General characteristics and metabolite levels by glucose metabolism status are provided in ESM Tables 1 and 2. When considering differences between participants according to glucose metabolism status, those with prediabetes and type 2 diabetes were significantly older, more often men, had a lower educational level, a lower eGFR, a lower total cholesterol/HDL-cholesterol ratio, a higher BMI, higher systolic and diastolic BP, were more often former or current smokers and scored lower on all three cognitive domain scores compared with the group with NGM. They also had a higher prevalence of hypertension, more often used lipid-modifying agents, antihypertensive agents and antidepressants and had lower plasma concentrations of PLP together with higher plasma concentrations of most kynurenines, inflammation markers and KTR. Lastly, the group with type 2 diabetes also used less alcohol, were less physically active, had a higher prevalence of depression, a history of CVD and cognitive impairment and higher plasma concentrations of IL-6 and TNF-α compared with those with NGM (ESM Tables 1 and 2).
Effect modification by glucose metabolism status
Interaction analyses tested whether associations between plasma kynurenines and cognition differed between participants with NGM, prediabetes and type 2 diabetes in main model 2 (ESM Table 3). These showed significant and directionally consistent effect modification by glucose metabolism status for the associations between XA (pinteraction = 0.027), AA (pinteraction = 0.048) and 3-HAA (pinteraction = 0.030) and odds of cognitive impairment. We therefore decided to present stratified analyses for all kynurenines.
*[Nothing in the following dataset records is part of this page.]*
(* ================================================================= *)
(** * Properties *)

(** ** Arithmetic of [num] *)

(** Splits the conjunctions of the goal, and nothing else. *)
Ltac conj_split := repeat match goal with |- _ /\ _ => split end.

(** Case analysis on the sign tests the operations make. *)
Ltac sign_cases :=
  repeat match goal with
         | |- context [Rlt_dec ?a ?b] => destruct (Rlt_dec a b)
         | |- context [Req_dec_T ?a ?b] => destruct (Req_dec_T a b)
         | H : context [Rlt_dec ?a ?b] |- _ => destruct (Rlt_dec a b)
         | H : context [Req_dec_T ?a ?b] |- _ => destruct (Req_dec_T a b)
         end.

Ltac num_unfold :=
  unfold Num.sub, Num.tan, Num.gtb, Num.or_else, NumExtra.sq, Num.zero,
    Num.one, Num.pi in *;
  cbn [Num.add Num.mul Num.div Num.neg Num.ltb Num.truthy Num.isFinite
       Num.max Num.min Num.sqrt Num.hypot Num.cos Num.sin Num.atan
       Num.atan2 Num.strict_neq Num.inf Num.inf_times negb] in *;
  unfold Num.inf_times in *;
  cbn [Num.inf negb] in *.

(** Runs the program and leaves the arithmetic as it is written. *)
Ltac run :=
  cbn -[Num.add Num.sub Num.mul Num.div Num.neg Num.ltb Num.gtb Num.max
        Num.min Num.sqrt Num.hypot Num.cos Num.sin Num.tan Num.atan
        Num.atan2 Num.strict_neq Num.truthy Num.or_else Num.isFinite
        Num.zero Num.one Num.pi NumExtra.sq] in *.

(** Closes a goal on numbers once every number in it is a constructor. *)
Ltac num_crush :=
  num_unfold; sign_cases;
  try reflexivity; try discriminate; try lra;
  try (exfalso; lra);
  try (f_equal; lra).

(** Evaluates an expression on concrete numbers: each sign test on
    constants is settled by linear arithmetic. *)
Ltac num_step :=
  unfold Num.inf_times, Num.or_else, Num.gtb, Num.sub, Num.tan,
    NumExtra.sq, Vector2.vec2, Vector2.scale, Vector2.dif, Vector2.neg,
    Vector2.size, Vector2.length, Vector2.norm, Vector2.rotation,
    LimitDistanceConstraint.breached, LimitLocationConstraint.correction;
  cbn.

Ltac num_eval :=
  cbn; repeat num_step;
  repeat (match goal with
          | |- context [Rlt_dec ?a ?b] =>
              destruct (Rlt_dec a b); try (exfalso; lra)
          | |- context [Req_dec_T ?a ?b] =>
              destruct (Req_dec_T a b); try (exfalso; lra)
          end; repeat num_step).

(** Equality of concrete values, up to arithmetic on the reals in them. *)
Ltac fin_eq :=
  unfold Num.zero, Num.one;
  repeat match goal with
         | |- ?a = ?b => constr_eq a b; reflexivity
         | |- Vector2.mk _ _ = Vector2.mk _ _ => apply f_equal2
         | |- Fin _ = Fin _ => apply (f_equal Fin)
         end;
  try first [ lra | ring | (field; lra) | nra ].

Module NumFacts.

Lemma add_0_r (a : num) : a + Num.zero = a.
Proof. destruct a; num_crush. Qed.

Lemma add_0_l (a : num) : Num.zero + a = a.
Proof. destruct a; num_crush. Qed.

Lemma mul_1_r (a : num) : a * Num.one = a.
Proof. destruct a; num_crush. Qed.

Lemma fin_mul_0 (r : R) : Fin r * Num.zero = Num.zero.
Proof. num_crush. Qed.

Lemma add_comm (a b : num) : a + b = b + a.
Proof. destruct a, b; num_crush. Qed.

Lemma mul_comm (a b : num) : a * b = b * a.
Proof. destruct a, b; num_crush. Qed.

Lemma neg_neg (a : num) : - - a = a.
Proof. destruct a; num_crush. Qed.

(** [isFinite] names the finite reals. *)
Lemma isFinite_Fin (a : num) : Num.isFinite a = true -> exists r, a = Fin r.
Proof. destruct a; try discriminate. intros _. eauto. Qed.

End NumFacts.

(** ** Vector2.fromDegree *)

(** C8, as amended.  Called with the angle first and the length second,
    [Vector2.fromDegree] of math.ts returns
    [(length * cos angle, length * sin angle)], the length being 1 when it is
    left out; the [fromDegree] of the compiled math.js takes its parameters
    in the other order, so the same call returns
    [(angle * cos length, angle * sin length)], which is (NaN, NaN) when the
    length is left out. *)
Theorem fromDegree_angle_then_length (angle : num) (length : option num) :
  Vector2.fromDegree angle length
  = Vector2.mk (NumExtra.default Num.one length * Num.cos angle)
               (NumExtra.default Num.one length * Num.sin angle)
  /\ Vector2.fromDegree_js (Some angle) length
     = Vector2.mk (angle * Num.cos (NumExtra.of_arg length))
                  (angle * Num.sin (NumExtra.of_arg length))
  /\ Vector2.fromDegree_js (Some angle) None = Vector2.mk NaN NaN.
Proof.
  conj_split.
  - reflexivity.
  - reflexivity.
  - destruct angle; reflexivity.
Qed.

(** C8 fails for the compiled math.js: asked for the vector of angle 0 and
    length 2, which is (2, 0), it returns (0, 0). *)
Lemma fromDegree_js_swaps_arguments :
  Vector2.fromDegree_js (Some (Fin 0)) (Some (Fin 2))
  = Vector2.mk (Fin 0) (Fin 0)
  /\ Vector2.mk (Fin 2 * Num.cos (Fin 0)) (Fin 2 * Num.sin (Fin 0))
     = Vector2.mk (Fin 2) (Fin 0)
  /\ Vector2.fromDegree_js (Some (Fin 0)) (Some (Fin 2))
     <> Vector2.mk (Fin 2 * Num.cos (Fin 0)) (Fin 2 * Num.sin (Fin 0)).
Proof.
  assert (E1 : Vector2.fromDegree_js (Some (Fin 0)) (Some (Fin 2))
               = Vector2.mk (Fin 0) (Fin 0)).
  { unfold Vector2.fromDegree_js, Vector2.vec2; cbn.
    f_equal; f_equal; lra. }
  assert (E2 : Vector2.mk (Fin 2 * Num.cos (Fin 0)) (Fin 2 * Num.sin (Fin 0))
               = Vector2.mk (Fin 2) (Fin 0)).
  { cbn. rewrite cos_0, sin_0. f_equal; f_equal; lra. }
  conj_split; trivial.
  rewrite E1, E2. intros H. injection H as H. lra.
Qed.

(** ** LimitLocationConstraint: the influence *)

Lemma clamp_unit (v : num) :
  v <> NaN -> in_unit_interval (clamp v Num.zero Num.one).
Proof.
  intros Hv. unfold in_unit_interval, clamp.
  destruct v as [ | | | r]; try congruence.
  - exists 1%R. split; [num_crush | lra].
  - exists 0%R. split; [num_crush | lra].
  - num_unfold. destruct (Rlt_dec 0 r) as [Hpos | Hneg].
    + cbn. destruct (Rlt_dec 1 r).
      * exists 1%R. split; [reflexivity | lra].
      * exists r. split; [reflexivity | lra].
    + cbn. destruct (Rlt_dec 1 0); [lra | ].
      exists 0%R. split; [reflexivity | lra].
Qed.

(** C9, as amended.  The influence setter stores [clamp (v, 0, 1)], which
    lies in [0, 1] for every [v] other than NaN; the constructor stores its
    influence argument as it is, so the getter of a fresh constraint reports
    exactly [v], inside [0, 1] or not. *)
Theorem influence_setter_clamps_constructor_does_not
        (this : LimitLocationConstraint.t) (v : num) (owner : ref)
        (relativity : option string) (minX minY maxX maxY : option num) :
  LimitLocationConstraint.influence
    (LimitLocationConstraint.set_influence this v)
  = clamp v Num.zero Num.one
  /\ (v <> NaN ->
      in_unit_interval
        (LimitLocationConstraint.influence
           (LimitLocationConstraint.set_influence this v)))
  /\ LimitLocationConstraint.influence
       (LimitLocationConstraint.new owner
          (LimitLocationConstraint.mkOptions relativity (Some v)
                                             minX minY maxX maxY))
     = v.
Proof.
  conj_split.
  - reflexivity.
  - intros Hv. apply clamp_unit, Hv.
  - reflexivity.
Qed.

(** The theorem at [v = 7]: the setter stores 1, the constructor 7. *)
Lemma influence_setter_clamps_constructor_does_not_witness :
  in_unit_interval
    (LimitLocationConstraint.influence
       (LimitLocationConstraint.set_influence
          (LimitLocationConstraint.new 0%nat
             (LimitLocationConstraint.mkOptions None None None None None None))
          (Fin 7)))
  /\ LimitLocationConstraint.influence
       (LimitLocationConstraint.new 0%nat
          (LimitLocationConstraint.mkOptions None (Some (Fin 7))
                                             None None None None))
     = Fin 7.
Proof.
  pose proof
    (influence_setter_clamps_constructor_does_not
       (LimitLocationConstraint.new 0%nat
          (LimitLocationConstraint.mkOptions None None None None None None))
       (Fin 7) 0%nat None None None None None) as [_ [Hset Hnew]].
  split; [apply Hset; discriminate | exact Hnew].
Defined.

(** C9 fails at NaN: [clamp (NaN, 0, 1)] is NaN, which the setter stores. *)
Lemma influence_setter_keeps_NaN :
  LimitLocationConstraint.influence
    (LimitLocationConstraint.set_influence
       (LimitLocationConstraint.new 0%nat
          (LimitLocationConstraint.mkOptions None None None None None None))
       NaN)
  = NaN
  /\ ~ in_unit_interval
       (LimitLocationConstraint.influence
          (LimitLocationConstraint.set_influence
             (LimitLocationConstraint.new 0%nat
                (LimitLocationConstraint.mkOptions None None None None None
                                                   None))
             NaN)).
Proof.
  split; [reflexivity | ].
  intros [r [H _]]. discriminate H.
Qed.

(** ** CopyTransformsConstraint: an unknown mix mode *)

(** C5.  When [mixMode] is none of 'replace', 'split', 'beforeFull' and
    'afterFull', [solve] throws the error "Invalid mix mode" (its cause is
    the mix mode) and has written nothing by then: the store, and with it
    [owner.global], is as it was. *)
Theorem CopyTransforms_invalid_mixMode_throws
        (this : CopyTransformsConstraint.t) (s : store) :
  CopyTransformsConstraint.mixMode this <> "replace"%string ->
  CopyTransformsConstraint.mixMode this <> "split"%string ->
  CopyTransformsConstraint.mixMode this <> "beforeFull"%string ->
  CopyTransformsConstraint.mixMode this <> "afterFull"%string ->
  CopyTransformsConstraint.solve this s
  = (Throw "Invalid mix mode" (CopyTransformsConstraint.mixMode this), s)
  /\ WPhysicsModel.global
       (snd (CopyTransformsConstraint.solve this s)
            (CopyTransformsConstraint.owner this))
     = WPhysicsModel.global (s (CopyTransformsConstraint.owner this)).
Proof.
  intros H1 H2 H3 H4.
  assert (E : CopyTransformsConstraint.solve this s
              = (Throw "Invalid mix mode"
                       (CopyTransformsConstraint.mixMode this), s)).
  { unfold CopyTransformsConstraint.solve.
    apply String.eqb_neq in H1, H2, H3, H4.
    rewrite H1, H2, H3, H4. reflexivity. }
  split; [exact E | rewrite E; reflexivity].
Qed.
In participants with prediabetes, higher concentrations of 3-HK and 3-HAA were associated with lower odds for cognitive impairment in model 2 (Fig. 2 and Table 3). Additionally, in prediabetes, a non-linear association was found with AA, suggesting that both higher and lower levels of AA were associated with higher odds of cognitive impairment and lower scores on the executive function/attention domain. In type 2 diabetes, higher concentrations of KYN, 3-HK, KA, XA and 3-HAA were all significantly associated with lower odds of cognitive impairment (Fig. 3 and Table 3). Looking at domain-specific associations, those with both KA and XA seemed to be driven by executive function/attention (β per SD [95% CI] 0.07 [0.02, 0.13] and 0.06 [0.01, 0.11], respectively) (ESM Table 4). In the group with NGM, no associations with cognitive impairment were found. There were also no significant interactions of concentrations of kynurenines with age or sex in model 2 (ESM Table 3; pinteraction < 0.05).
Additional analyses
ssociations were essentially not modified by further adjustment for current depressive episode, antidepressant use, history of CVD, hypertension, B vitamins (PLP, riboflavin) and low-grade inflammation (composite score of CRP, SAA, sICAM-1, IL-6, IL-8 and TNF-α) (ESM Tables 4 and 5). In prediabetes, an association was found between higher KA/QA ratio and higher odds of cognitive impairment. In type 2 diabetes, the initially inverse association between 3-HK and odds for cognitive impairment became non-significant.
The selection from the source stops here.